**Stored data**
(** C5: The byte stream refines the exchange of messages. Reading any number
    of sendable messages from a pipe leaves the session with the state the
    messages produce and writes exactly the replies, in order. *)
Theorem session_bytes ms se now :
  Forall sendable ms → Forall sendable (handle_all (shared se) ms (now_millis now)).2 →
  ∃ remote, drain (length ms) se now (ms ≫= wire_of) =
    continue (mkSession (handle_all (shared se) ms (now_millis now)).1 remote
      (writer se ++ ((handle_all (shared se) ms (now_millis now)).2 ≫= wire_of))).
Proof.
  revert se. induction ms as [|m ms IH]; intros se Hms Hout.
  { exists (remote_id se). destruct se; simpl. by rewrite app_nil_r. }
  apply Forall_cons in Hms as [Hm Hms]. cbn [handle_all fst snd] in *.
  apply Forall_app in Hout as [Ho1 Ho2]. rewrite bind_cons.
  destruct (on_inbound_handle se now m Ho1) as (rem & Hon).
  destruct (IH (mkSession (handle (shared se) m (now_millis now)).1 rem
    (writer se ++ ((handle (shared se) m (now_millis now)).2 ≫= wire_of))) Hms Ho2) as (rem' & Hd).
  exists rem'. cbn [length drain].
  destruct (sendable_wire m Hm) as (kind & p & _ & Hw & _).
  destruct (wire_of m ++ (ms ≫= wire_of)) eqn:E; [by rewrite Hw in E|]. rewrite <-E.
  rewrite (read_wire_of m) by done. cbn [fst snd]. rewrite Hon. cbn [mbind option_bind continue].
  unfold continue in *. cbn [mbind option_bind]. rewrite Hd. cbn [shared writer].
  by rewrite bind_app, app_assoc.
Qed.
End transport.

(** ** Reading while other branches win

    [read_message] is one branch of [select!]: a poll takes the bytes that
    have arrived; when another branch completes first the read is dropped,
    with whatever it had taken. *)
Record Reader := mkReader {
  unread : list byte;   (* arrived, not yet taken *)
  partial : list byte;  (* taken by the read in progress *)
}.

Definition arrive (r : Reader) (bs : list byte) : Reader := mkReader (unread r ++ bs) (partial r).

(** One poll: the message is complete, or all that arrived is taken. *)
Definition poll (r : Reader) : Reader * option (result SyncMessage ProtocolError) :=
  match read_message (partial r ++ unread r) with
  | (rest, Ok m) => (mkReader rest [], Some (Ok m))
  | (rest, Err e) =>
    if is_eof e then (mkReader [] (partial r ++ unread r), None)
    else (mkReader rest [], Some (Err e))
  end.

(** Another branch of [select!] completed. *)
Definition cancel (r : Reader) : Reader := mkReader (unread r) [].

Inductive ReadEvent := Arrive (bs : list byte) | Poll | Cancel.
(* ===== verification/Membership.v ===== *)
(** * Membership

    [crates/stitch-p2p/src/membership.rs]: roles, membership records, the set
    of authorized members, membership proofs and frame signatures. Ed25519 is
    an interface. Where the code can panic or loop, an operation returns
    [None] for that outcome. *)
From S2P Require Import Prelude Hlc Lww Wire Replog SyncState Node.

Definition MEMBERS_ENTITY : string := "_members".

Inductive Role := Owner | Admin | Member.

#[global] Instance Role_eq_dec : EqDecision Role.
Proof. solve_decision. Defined.

Module Role.
Definition as_byte (r : Role) : byte :=
  match r with Owner => x00 | Admin => x01 | Member => x02 end.

Definition from_byte (b : byte) : option Role :=
  match b with x00 => Some Owner | x01 => Some Admin | x02 => Some Member | _ => None end.

Definition can_admin (r : Role) : bool :=
  match r with Owner | Admin => true | Member => false end.
End Role.

(** ** Record ids *)

(** A lowercase hexadecimal digit, and [char::to_digit(16)]. *)
Definition hex_digit (n : Z) : byte := byte_of (if bool_decide (n < 10)%Z then 48 + n else 87 + n).

Definition digit_val (b : byte) : option Z :=
  let v := byte_val b in
  if bool_decide (48 ≤ v ≤ 57)%Z then Some (v - 48)%Z
  else if bool_decide (97 ≤ v ≤ 102)%Z then Some (v - 87)%Z
  else if bool_decide (65 ≤ v ≤ 70)%Z then Some (v - 55)%Z
  else None.
(** Codes are what a device accepts, and none is favoured. A generated
    code parses; and each of the million codes comes from exactly 4294 of the
    accepted 32-bit draws, spaced a million apart, because the rejection
    bound is a multiple of the modulus. *)
Theorem pairing_codes draws c :
  PairingCode.generate draws = Some c →
  PairingCode.parse (code c) = Ok c ∧
  ∀ v candidate, (0 ≤ v < CODE_MODULUS)%Z → is_u32 candidate →
    PairingCode.generate [candidate] = Some (mkCode (format06 v)) ↔
    ∃ k, (0 ≤ k < 4294)%Z ∧ candidate = (v + k * CODE_MODULUS)%Z.
Proof.
  intros Hg. split.
  { revert Hg. induction draws as [|d draws IH]; cbn [PairingCode.generate]; [done|].
    case_bool_decide; [|done]. intros <-%(inj Some). apply generate_parse. }
  clear. unfold CODE_MODULUS, is_u32, u32_max. intros v x Hv Hx.
  cbn [PairingCode.generate]. unfold CODE_MODULUS, CODE_REJECT_AT.
  pose proof (Z.div_mod x 1000000 ltac:(done)). pose proof (Z.mod_pos_bound x 1000000 ltac:(done)).
  case_bool_decide as Hr.
  - split.
    + intros Hf%(inj Some)%(f_equal code). cbn [code] in Hf.
      exists (x / 1000000)%Z. assert (x mod 1000000 = v)%Z; [|lia].
      apply format06_inj; [lia..|done].
    + intros (k & Hk & ->). do 2 f_equal.
      rewrite Z.mod_add, Z.mod_small by lia. done.
  - split; [done|]. intros (k & Hk & ->). lia.
Qed.

(** ** The transcript pins every part *)

Lemma length_prefixed_inj a b r r' :
  (Z.of_nat (length a) ≤ u32_max)%Z → (Z.of_nat (length b) ≤ u32_max)%Z →
  length_prefixed a ++ r = length_prefixed b ++ r' → a = b ∧ r = r'.
Proof.
  unfold length_prefixed. intros Ha Hb. rewrite <-!app_assoc.
  intros [Hl Hr]%app_inj_1; [|by rewrite !length_to_be_bytes].
  apply (f_equal from_be_bytes) in Hl. unfold u32_max in *.
  rewrite !u32_wrap_small in Hl by (unfold is_u32, u32_max; lia).
  rewrite !from_to_be_bytes in Hl by (simpl; lia).
  apply app_inj_1 in Hr; [done|lia].
Qed.

Lemma transcript_inj o d a b o' d' a' b' :
  Forall (λ p, Z.of_nat (length p) ≤ u32_max)%Z [o; d; a; b; o'; d'; a'; b'] →
  transcript o d a b = transcript o' d' a' b' → o = o' ∧ d = d' ∧ a = a' ∧ b = b'.
Proof.
  rewrite !Forall_cons. intros (Ho & Hd & Ha & Hb & Ho' & Hd' & Ha' & Hb' & _).
  unfold transcript. intros H%app_inv_head. rewrite !bind_cons in H.
  apply length_prefixed_inj in H as [-> H]; [|done..].
  apply length_prefixed_inj in H as [-> H]; [|done..].
  apply length_prefixed_inj in H as [-> H]; [|done..].
  apply length_prefixed_inj in H as [-> _]; done.
Qed.

Section theorems.
Context {CR : PairingCrypto}.

(** HMAC idealised: a tag belongs to one message. *)
Definition mac_binding : Prop :=
  ∀ k t k' t' tag, hmac k t = Some tag → hmac k' t' = Some tag → t = t'.

(** The primitives work: 32-byte keys expand and any key authenticates, and
    two SPAKE2 parties with one password and the same names agree. *)
Record crypto_works : Prop := {
  cw_hkdf : ∀ salt secret info, is_Some (hkdf_expand salt secret info);
  cw_hmac : ∀ key msg, is_Some (hmac key msg);
  cw_spake : ∀ r r' pw ida idb,
    ∃ k, finish (start_a r pw ida idb).1 (start_b r' pw ida idb).2 = Some k ∧
         finish (start_b r' pw ida idb).1 (start_a r pw ida idb).2 = Some k;
}.

(** A pairing over an honest channel completes. With the code the owner
    minted, and each side naming the other's transport key, the four flights
    succeed within the offer's lifetime; the owner learns exactly the
    device's key and the device exactly the owner's. *)
Theorem pairing_completes owner device offer c draws now now' r r' :
  crypto_works → offer_new now draws = Some (offer, c) → (now' ≤ expires_at_ms offer)%Z →
  let '(pd, hello) := begin r' device (peer_id owner) c in
  ∃ oc reply dc device_tag owner_tag,
    accept offer r owner (peer_id device) hello now' = Ok (oc, reply) ∧
    receive pd reply = Ok (dc, device_tag) ∧
    confirm oc device_tag = Ok (peer_id device, owner_tag) ∧
    finish_pairing dc owner_tag = Ok (peer_id owner).
Proof.
  intros [Hk Hm Hs] Ho Hexp. unfold offer_new in Ho.
  destruct (PairingCode.generate draws) as [c'|]; [|done]. simpl in Ho. simplify_eq.
  unfold begin, accept, receive. simpl in *.
  destruct (Hs r r' (as_bytes (code c)) (peer_id owner) (peer_id device)) as (k & Ha & Hb).
  destruct (start_a r _ _ _) as [sa ma]. destruct (start_b r' _ _ _) as [sb mb]. simpl in *.
  rewrite bool_decide_eq_false_2 by lia. unfold derive_confirm_keys, compute_mac. rewrite Ha. simpl.
  destruct (Hk DOMAIN k CONFIRM_OWNER) as [ko Eko]. destruct (Hk DOMAIN k CONFIRM_DEVICE) as [kd Ekd].
  rewrite Eko, Ekd. simpl. set (t := transcript _ _ _ _).
  destruct (Hm kd t) as [td Etd]. destruct (Hm ko t) as [to Eto].
  eexists _, ma, (mkDeviceConfirm ko t (peer_id owner)), td, to. split; [reflexivity|].
  rewrite Hb. simpl. rewrite Eko, Ekd. simpl. fold t. rewrite Etd. split; [done|].
  unfold confirm, finish_pairing, verify_mac, compute_mac. simpl. rewrite Etd, Eto. simpl.
  rewrite !bool_decide_eq_true_2 by done. done.
Qed.

(** C30: A relay cannot sit in between. If the owner accepts the tag an honest
    device computed, whatever was passed between them, then both saw the same
    four transcript parts: the device named the owner's own key, the owner
    named the device's own key, and neither SPAKE2 message was changed; the
    peer the owner then admits is that device. *)
Theorem pairing_binds owner device offer device_key owner_key hello reply pd oc dc tag tag' r r' c now hello' :
  mac_binding →
  begin r' device owner_key c = (pd, hello) →
  accept offer r owner device_key hello' now = Ok (oc, reply) →
  ∀ reply', receive pd reply' = Ok (dc, tag) → confirm oc tag = Ok tag' →
  Forall (λ p, Z.of_nat (length p) ≤ u32_max)%Z
    [peer_id owner; device_key; reply; hello'; owner_key; peer_id device; reply'; hello] →
  owner_key = peer_id owner ∧ device_key = peer_id device ∧ reply' = reply ∧ hello' = hello ∧
  tag'.1 = peer_id device.
Proof.
  intros Hmac Hb Ha reply' Hr Hc Hlen. unfold begin in Hb.
  destruct (start_b r' _ _ _) as [sb mb]. simplify_eq/=.
  unfold accept in Ha. case_bool_decide; [done|]. destruct (start_a r _ _ _) as [sa ma].
  apply rbind_Ok in Ha as (sec & _ & (keys & _ & [= <- <-])%rbind_Ok).
  unfold receive in Hr. simpl in Hr.
  apply rbind_Ok in Hr as (sec' & _ & (keys' & _ & (tg & Htag & [= <- <-])%rbind_Ok)%rbind_Ok).
  unfold confirm in Hc. simpl in Hc.
  apply rbind_Ok in Hc as ([] & Hv & (ot & _ & [= <-])%rbind_Ok).
  unfold verify_mac in Hv. apply rbind_Ok in Hv as (ex & Hex & Hv).
  case_bool_decide as Et; [subst tg|done].
  unfold compute_mac in Htag. apply ok_or_Ok in Htag, Hex.
  pose proof (Hmac _ _ _ _ _ Hex Htag) as Ht.
  apply transcript_inj in Ht as (<- & -> & -> & ->); [done|].
  exact Hlen.
Qed.
End theorems.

**TASK STATEMENT**
Both the line containing "[peer_id owner; device_key;" and the line containing "unfold accept in" belong in the answer. Print them and every line above that falls between them exactly, and no others.

**SOLVED PROBLEM**
    [peer_id owner; device_key; reply; hello'; owner_key; peer_id device; reply'; hello] →
  owner_key = peer_id owner ∧ device_key = peer_id device ∧ reply' = reply ∧ hello' = hello ∧
  tag'.1 = peer_id device.
Proof.
  intros Hmac Hb Ha reply' Hr Hc Hlen. unfold begin in Hb.
  destruct (start_b r' _ _ _) as [sb mb]. simplify_eq/=.
  unfold accept in Ha. case_bool_decide; [done|]. destruct (start_a r _ _ _) as [sa ma].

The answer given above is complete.